**Problem to work on**
Print word for word the first line of the records below and every following line through the one containing "Status (code : Z)"; print nothing else.

Records drawn from a dataset:
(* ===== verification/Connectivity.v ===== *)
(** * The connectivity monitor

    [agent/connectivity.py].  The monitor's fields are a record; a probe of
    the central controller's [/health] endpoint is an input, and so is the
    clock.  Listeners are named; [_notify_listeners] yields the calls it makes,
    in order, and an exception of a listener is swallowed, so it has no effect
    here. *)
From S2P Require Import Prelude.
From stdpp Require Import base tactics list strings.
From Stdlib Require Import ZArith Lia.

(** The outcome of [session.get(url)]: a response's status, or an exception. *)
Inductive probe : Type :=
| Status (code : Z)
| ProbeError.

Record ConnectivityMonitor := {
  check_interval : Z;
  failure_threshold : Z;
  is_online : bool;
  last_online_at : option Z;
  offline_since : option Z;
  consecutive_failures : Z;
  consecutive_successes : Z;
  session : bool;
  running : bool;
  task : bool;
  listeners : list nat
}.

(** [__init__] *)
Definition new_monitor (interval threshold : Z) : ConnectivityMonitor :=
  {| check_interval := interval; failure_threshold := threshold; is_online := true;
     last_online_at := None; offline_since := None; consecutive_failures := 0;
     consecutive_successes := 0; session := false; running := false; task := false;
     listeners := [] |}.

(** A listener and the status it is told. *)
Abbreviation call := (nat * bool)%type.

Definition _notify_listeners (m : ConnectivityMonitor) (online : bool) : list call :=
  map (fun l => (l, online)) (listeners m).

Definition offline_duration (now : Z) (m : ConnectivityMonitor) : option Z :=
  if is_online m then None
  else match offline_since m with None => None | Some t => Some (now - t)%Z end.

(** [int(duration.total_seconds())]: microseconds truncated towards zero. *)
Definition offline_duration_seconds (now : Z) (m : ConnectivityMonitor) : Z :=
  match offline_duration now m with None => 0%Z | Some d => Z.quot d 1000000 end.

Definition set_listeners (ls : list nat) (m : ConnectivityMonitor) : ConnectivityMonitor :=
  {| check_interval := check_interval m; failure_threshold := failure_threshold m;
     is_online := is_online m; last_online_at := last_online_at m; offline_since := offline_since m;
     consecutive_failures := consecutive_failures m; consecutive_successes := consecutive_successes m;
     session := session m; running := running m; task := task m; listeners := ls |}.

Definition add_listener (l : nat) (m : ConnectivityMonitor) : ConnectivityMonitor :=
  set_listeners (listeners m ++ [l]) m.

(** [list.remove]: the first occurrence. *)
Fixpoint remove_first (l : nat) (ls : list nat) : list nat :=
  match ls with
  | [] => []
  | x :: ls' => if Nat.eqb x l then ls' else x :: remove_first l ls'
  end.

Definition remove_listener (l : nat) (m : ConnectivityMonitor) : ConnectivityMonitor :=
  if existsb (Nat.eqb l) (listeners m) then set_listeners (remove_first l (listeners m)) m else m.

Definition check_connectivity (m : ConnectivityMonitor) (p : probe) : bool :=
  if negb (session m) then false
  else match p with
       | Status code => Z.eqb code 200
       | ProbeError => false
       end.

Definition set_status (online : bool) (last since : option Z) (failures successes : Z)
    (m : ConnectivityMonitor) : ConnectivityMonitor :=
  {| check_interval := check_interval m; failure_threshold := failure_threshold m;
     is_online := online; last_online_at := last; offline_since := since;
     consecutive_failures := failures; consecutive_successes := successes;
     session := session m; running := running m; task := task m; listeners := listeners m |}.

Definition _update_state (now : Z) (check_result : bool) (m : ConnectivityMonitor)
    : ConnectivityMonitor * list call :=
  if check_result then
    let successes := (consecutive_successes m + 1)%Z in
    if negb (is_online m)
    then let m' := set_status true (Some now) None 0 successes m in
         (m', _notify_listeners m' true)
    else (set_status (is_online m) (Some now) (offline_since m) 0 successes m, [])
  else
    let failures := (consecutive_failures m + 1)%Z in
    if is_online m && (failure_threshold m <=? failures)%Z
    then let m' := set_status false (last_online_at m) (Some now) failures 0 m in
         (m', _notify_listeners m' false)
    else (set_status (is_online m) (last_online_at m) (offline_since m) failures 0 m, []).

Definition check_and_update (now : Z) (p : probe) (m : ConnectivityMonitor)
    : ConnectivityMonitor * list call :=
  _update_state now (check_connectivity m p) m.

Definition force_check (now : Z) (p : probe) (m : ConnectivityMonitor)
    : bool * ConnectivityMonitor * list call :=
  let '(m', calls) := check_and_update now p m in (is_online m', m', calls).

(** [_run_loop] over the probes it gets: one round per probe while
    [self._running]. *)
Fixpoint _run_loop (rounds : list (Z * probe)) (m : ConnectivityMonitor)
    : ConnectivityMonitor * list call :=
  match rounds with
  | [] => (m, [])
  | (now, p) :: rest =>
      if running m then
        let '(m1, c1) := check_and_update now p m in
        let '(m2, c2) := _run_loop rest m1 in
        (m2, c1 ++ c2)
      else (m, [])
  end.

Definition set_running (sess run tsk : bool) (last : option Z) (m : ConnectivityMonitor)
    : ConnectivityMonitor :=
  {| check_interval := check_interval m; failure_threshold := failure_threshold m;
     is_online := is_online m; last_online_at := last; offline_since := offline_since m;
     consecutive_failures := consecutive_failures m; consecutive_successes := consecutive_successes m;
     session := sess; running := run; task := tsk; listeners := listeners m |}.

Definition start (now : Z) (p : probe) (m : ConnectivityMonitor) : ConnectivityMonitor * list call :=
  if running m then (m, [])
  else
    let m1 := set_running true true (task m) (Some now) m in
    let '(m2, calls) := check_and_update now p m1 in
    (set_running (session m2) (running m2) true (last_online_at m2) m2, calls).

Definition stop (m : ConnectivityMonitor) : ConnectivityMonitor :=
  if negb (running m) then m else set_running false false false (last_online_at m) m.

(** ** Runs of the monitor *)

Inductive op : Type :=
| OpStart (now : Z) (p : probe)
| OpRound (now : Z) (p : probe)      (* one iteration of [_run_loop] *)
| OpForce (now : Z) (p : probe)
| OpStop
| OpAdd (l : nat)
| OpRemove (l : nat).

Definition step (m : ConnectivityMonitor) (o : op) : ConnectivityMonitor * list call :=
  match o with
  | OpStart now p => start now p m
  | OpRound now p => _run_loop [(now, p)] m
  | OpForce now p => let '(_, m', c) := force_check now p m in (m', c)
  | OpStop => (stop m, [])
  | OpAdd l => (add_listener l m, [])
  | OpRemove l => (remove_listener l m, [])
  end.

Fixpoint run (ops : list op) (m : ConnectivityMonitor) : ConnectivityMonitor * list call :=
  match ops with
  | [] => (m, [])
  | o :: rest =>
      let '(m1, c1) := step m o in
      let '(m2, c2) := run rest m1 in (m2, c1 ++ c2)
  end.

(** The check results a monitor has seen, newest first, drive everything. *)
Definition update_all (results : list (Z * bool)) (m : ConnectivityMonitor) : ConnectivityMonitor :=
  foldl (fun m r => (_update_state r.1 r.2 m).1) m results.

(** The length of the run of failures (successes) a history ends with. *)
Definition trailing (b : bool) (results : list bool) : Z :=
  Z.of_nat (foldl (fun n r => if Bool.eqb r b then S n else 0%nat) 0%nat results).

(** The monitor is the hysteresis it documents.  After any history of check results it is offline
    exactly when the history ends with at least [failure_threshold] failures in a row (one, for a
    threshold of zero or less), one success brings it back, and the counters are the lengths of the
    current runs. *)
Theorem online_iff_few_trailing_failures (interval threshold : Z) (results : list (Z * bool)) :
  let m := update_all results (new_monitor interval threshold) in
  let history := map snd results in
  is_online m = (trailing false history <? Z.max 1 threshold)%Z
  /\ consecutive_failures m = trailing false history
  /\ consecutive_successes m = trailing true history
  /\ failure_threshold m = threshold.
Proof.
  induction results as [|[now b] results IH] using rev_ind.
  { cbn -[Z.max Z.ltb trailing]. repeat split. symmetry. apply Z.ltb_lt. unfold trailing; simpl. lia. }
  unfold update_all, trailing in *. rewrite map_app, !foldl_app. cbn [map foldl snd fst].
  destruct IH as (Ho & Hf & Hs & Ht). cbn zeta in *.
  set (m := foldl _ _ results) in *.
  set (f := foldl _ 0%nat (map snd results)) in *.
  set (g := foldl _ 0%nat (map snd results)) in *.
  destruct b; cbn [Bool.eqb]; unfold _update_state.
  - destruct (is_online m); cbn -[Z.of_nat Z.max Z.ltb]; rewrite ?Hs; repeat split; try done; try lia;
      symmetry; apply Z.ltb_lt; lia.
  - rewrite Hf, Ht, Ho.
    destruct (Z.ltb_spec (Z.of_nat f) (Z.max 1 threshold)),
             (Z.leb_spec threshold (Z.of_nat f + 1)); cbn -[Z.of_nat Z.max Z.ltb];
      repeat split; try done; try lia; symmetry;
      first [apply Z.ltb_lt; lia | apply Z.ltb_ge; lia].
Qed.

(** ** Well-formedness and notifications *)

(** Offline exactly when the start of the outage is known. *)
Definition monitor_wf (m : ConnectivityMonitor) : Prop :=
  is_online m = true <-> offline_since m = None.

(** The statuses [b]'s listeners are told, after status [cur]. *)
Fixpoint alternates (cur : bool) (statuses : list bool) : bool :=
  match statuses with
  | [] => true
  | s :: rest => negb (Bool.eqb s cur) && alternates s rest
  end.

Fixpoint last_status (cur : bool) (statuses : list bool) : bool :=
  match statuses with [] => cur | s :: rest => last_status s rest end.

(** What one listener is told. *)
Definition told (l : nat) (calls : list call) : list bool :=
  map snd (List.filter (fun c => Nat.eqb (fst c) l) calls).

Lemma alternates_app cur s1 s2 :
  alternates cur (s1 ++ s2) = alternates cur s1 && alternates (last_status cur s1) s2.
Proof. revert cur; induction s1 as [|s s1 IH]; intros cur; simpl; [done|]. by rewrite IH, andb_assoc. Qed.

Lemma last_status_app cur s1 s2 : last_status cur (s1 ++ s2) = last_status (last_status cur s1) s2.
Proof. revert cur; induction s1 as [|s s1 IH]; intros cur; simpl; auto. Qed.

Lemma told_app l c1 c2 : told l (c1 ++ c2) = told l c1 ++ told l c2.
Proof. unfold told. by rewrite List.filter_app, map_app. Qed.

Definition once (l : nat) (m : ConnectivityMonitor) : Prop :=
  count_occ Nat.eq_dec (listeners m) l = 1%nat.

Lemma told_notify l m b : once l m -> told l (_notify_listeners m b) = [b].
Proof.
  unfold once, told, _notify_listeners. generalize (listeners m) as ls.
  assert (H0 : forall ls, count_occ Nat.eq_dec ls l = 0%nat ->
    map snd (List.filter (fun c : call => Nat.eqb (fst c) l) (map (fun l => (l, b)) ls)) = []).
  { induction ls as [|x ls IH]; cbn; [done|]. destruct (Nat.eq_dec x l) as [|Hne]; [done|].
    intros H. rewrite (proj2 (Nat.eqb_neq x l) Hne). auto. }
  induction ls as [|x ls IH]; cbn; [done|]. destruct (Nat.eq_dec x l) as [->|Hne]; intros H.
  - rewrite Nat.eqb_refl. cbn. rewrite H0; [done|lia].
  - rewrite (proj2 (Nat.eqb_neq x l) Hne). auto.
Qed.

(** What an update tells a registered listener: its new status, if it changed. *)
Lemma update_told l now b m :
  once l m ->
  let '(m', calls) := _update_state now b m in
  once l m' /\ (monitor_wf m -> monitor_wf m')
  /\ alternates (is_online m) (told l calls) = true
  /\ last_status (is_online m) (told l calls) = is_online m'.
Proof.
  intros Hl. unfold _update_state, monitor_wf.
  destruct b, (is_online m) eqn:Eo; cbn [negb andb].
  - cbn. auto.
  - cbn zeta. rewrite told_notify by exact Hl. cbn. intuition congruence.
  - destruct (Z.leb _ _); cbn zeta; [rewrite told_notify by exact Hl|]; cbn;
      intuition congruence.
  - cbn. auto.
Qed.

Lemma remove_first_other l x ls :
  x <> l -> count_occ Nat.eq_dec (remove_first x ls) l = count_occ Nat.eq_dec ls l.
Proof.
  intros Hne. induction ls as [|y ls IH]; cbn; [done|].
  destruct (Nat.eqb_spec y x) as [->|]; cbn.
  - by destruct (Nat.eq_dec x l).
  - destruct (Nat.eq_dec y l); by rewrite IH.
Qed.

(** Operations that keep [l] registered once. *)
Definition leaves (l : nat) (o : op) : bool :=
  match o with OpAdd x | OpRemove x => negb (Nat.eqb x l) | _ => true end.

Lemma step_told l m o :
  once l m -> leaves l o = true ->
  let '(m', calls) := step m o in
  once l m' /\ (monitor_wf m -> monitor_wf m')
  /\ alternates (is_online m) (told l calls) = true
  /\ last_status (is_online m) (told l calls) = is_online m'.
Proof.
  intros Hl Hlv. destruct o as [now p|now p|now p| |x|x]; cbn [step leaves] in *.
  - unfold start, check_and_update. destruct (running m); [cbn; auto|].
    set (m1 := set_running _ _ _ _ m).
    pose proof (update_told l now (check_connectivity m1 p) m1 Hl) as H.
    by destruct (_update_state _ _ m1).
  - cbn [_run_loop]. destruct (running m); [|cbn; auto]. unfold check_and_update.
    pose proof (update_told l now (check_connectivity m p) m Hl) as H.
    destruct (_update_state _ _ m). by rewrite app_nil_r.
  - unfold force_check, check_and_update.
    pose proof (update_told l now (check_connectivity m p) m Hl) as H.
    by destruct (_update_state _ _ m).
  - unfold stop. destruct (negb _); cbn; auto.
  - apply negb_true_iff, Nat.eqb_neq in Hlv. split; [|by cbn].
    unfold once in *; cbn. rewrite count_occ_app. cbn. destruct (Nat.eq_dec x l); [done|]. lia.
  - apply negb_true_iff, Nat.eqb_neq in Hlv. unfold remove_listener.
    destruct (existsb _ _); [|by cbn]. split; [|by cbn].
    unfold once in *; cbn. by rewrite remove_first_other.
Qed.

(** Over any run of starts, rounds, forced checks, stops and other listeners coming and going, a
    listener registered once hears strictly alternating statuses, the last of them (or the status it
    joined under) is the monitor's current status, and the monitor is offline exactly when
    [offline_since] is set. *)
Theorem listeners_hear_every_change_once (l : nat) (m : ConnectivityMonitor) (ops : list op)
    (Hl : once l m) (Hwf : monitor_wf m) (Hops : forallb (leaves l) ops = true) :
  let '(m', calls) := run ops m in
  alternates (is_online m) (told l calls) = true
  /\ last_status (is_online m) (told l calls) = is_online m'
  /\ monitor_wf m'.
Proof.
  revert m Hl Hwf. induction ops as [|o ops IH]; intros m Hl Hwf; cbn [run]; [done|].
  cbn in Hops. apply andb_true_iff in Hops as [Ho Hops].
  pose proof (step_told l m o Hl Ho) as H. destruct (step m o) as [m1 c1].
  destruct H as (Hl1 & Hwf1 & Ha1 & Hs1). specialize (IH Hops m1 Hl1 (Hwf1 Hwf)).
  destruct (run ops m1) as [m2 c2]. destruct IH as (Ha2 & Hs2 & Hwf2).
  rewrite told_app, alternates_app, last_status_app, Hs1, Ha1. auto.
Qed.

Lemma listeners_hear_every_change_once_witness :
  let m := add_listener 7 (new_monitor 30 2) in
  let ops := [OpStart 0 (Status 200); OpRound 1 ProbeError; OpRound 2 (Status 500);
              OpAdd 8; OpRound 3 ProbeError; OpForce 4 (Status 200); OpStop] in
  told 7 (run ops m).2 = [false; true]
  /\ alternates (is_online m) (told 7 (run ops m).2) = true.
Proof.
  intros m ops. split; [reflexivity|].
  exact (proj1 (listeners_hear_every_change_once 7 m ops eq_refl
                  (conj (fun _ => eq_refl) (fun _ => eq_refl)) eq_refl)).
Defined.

**Task result**
(* ===== verification/Connectivity.v ===== *)
(** * The connectivity monitor

    [agent/connectivity.py].  The monitor's fields are a record; a probe of
    the central controller's [/health] endpoint is an input, and so is the
    clock.  Listeners are named; [_notify_listeners] yields the calls it makes,
    in order, and an exception of a listener is swallowed, so it has no effect
    here. *)
From S2P Require Import Prelude.
From stdpp Require Import base tactics list strings.
From Stdlib Require Import ZArith Lia.

(** The outcome of [session.get(url)]: a response's status, or an exception. *)
Inductive probe : Type :=
| Status (code : Z)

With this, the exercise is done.